Figure 1

Tumor composition. Generalized schematic representation of a tumor, showing both components that make up the malignancy: Mutated tumor cells, both putative tumor stem cells in their niche (11) and various differentiated subclonal populations (5), which can be in direct competition (8). The microenvironment, composed of newly formed (2) and forming (6) blood vessels, components of the extracellular matrix, such as fibronectin (9), normal surrounding tissue, and cells altered by their proximity to the mutated tumor cells, including fibroblasts (13). Of note, the highly motile TAMs (7), which do not penetrate the malignancy deeply, but at the tumor periphery can either facilitate tumor growth and invasion or enhance the chemotoxic effects of therapy.
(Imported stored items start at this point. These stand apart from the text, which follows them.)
Lemma aes_contract n hp lk : PrivContract
  (mk_priv n hp lk (Aes.encryptData B n) (Aes.decryptData B n)) 8 false.
Proof.
  intros key boots time x data st ct salt st'. cbn [p_encryptData p_decryptData].
  unfold Aes.encryptData, Aes.decryptData, Aes.getEncryptionKey, Aes.getDecryptionKey.
  destruct (getAES B) as [c|] eqn:Hc; munfold; [|done].
  destruct (c_encrypt c _ _ _) as [ct'|] eqn:He; [|done]. intros [= <- <- <-].
  pose proof (aes_laws c Hc) as Hl.
  split_and!; [done|by rewrite drop_0|done|].
  rewrite length_be_octets. cbn [Nat.eqb negb].
  rewrite (cipher_inverse _ _ _ _ He). by rewrite app_nil_r.
Qed.

Lemma priv_services_contract id s w pads :
  dget (privServices H B) id = Some s → dget modes id = Some (w, pads) → PrivContract s w pads.
Proof.
  unfold privServices, modes. cbn [dget].
  repeat (case_decide; [intros; simplify_eq;
    first [apply des_contract | apply des3_contract | apply aes_contract]|]).
  done.
Qed.

Lemma select_hash_laws id h : select_hash H id = Ok h → HashLaws h.
Proof.
  unfold select_hash, HmacSha2.hashAlgorithms. cbn [dget].
  repeat case_decide; intros; simplify_eq; apply _.
Qed.

Lemma length_localizeKey h `{!HashLaws h} k e :
  length (LocalKey.localizeKey k e h) = digest_size h.
Proof. apply digest_length. Qed.

(** The Reeder loop ends with enough octets: a round adds a digest, and the key it
    hashes is never empty. *)
Lemma reeder_loop_spec h `{!HashLaws h} n e fuel k :
  (n <= length k + fuel)%nat → (0 < length k)%nat →
  ∃ k', reeder_loop fuel h n e k = Ok k' ∧ (n <= length k')%nat.
Proof.
  revert k; induction fuel as [|fuel IH]; intros k Hn Hk; cbn [reeder_loop];
    destruct (Nat.ltb_spec (length k) n); [lia|by eauto| |by eauto].
  rewrite hashPassphrase_Ok by done. munfold.
  pose proof (digest_size_16 (h := h)).
  apply IH; rewrite length_app, (length_localizeKey h); lia.
Qed.

Lemma blumenthal_loop_length h `{!HashLaws h} n k :
  length (Aes.blumenthal_loop n h k) = (length k + n * digest_size h)%nat.
Proof.
  revert k; induction n as [|n IH]; intros k; cbn [Aes.blumenthal_loop]; [lia|].
  rewrite IH, length_app, digest_length. lia.
Qed.

Lemma ceil_div_spec a b : (0 < b)%nat → (a <= Aes.ceil_div a b * b)%nat.
Proof.
  intros Hb. unfold Aes.ceil_div.
  pose proof (Nat.div_mod_eq (a + (b - 1)) b).
  pose proof (Nat.mod_upper_bound (a + (b - 1)) b ltac:(lia)). nia.
Qed.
Several forms of interaction between mutated tumor cell and microenvironment are also shown, such as the destruction of the microenvironment during invasion (12), the co-opting of blood vessels to increase dissemination (10), and the creation of a novel microenvironment during invasion (1), establishing a premetastatic niche prior to its colonization by cancer cells (3) and the possible formation of distant metastasis by de-differentiation (4). This view of cancer leads to additional potential therapeutic avenues to pursue [5], such as the possibility of blocking the tethering points between cancer cell and matrix and the communication between mutated cancer cells and tumor-associated cells, which can lead to reversion of the tumor microenvironment to `normal' tissue that does not necessarily support tumor growth and either death of the tumor cell by a specialized form of cell death (anoikis) (14) or at least its sensitization towards conventional therapy, i.e., the inhibition of AMAR. Importantly, therapeutic targets must be carefully chosen, as not to enhance cell motility and thereby increase potential invasion/metastasis.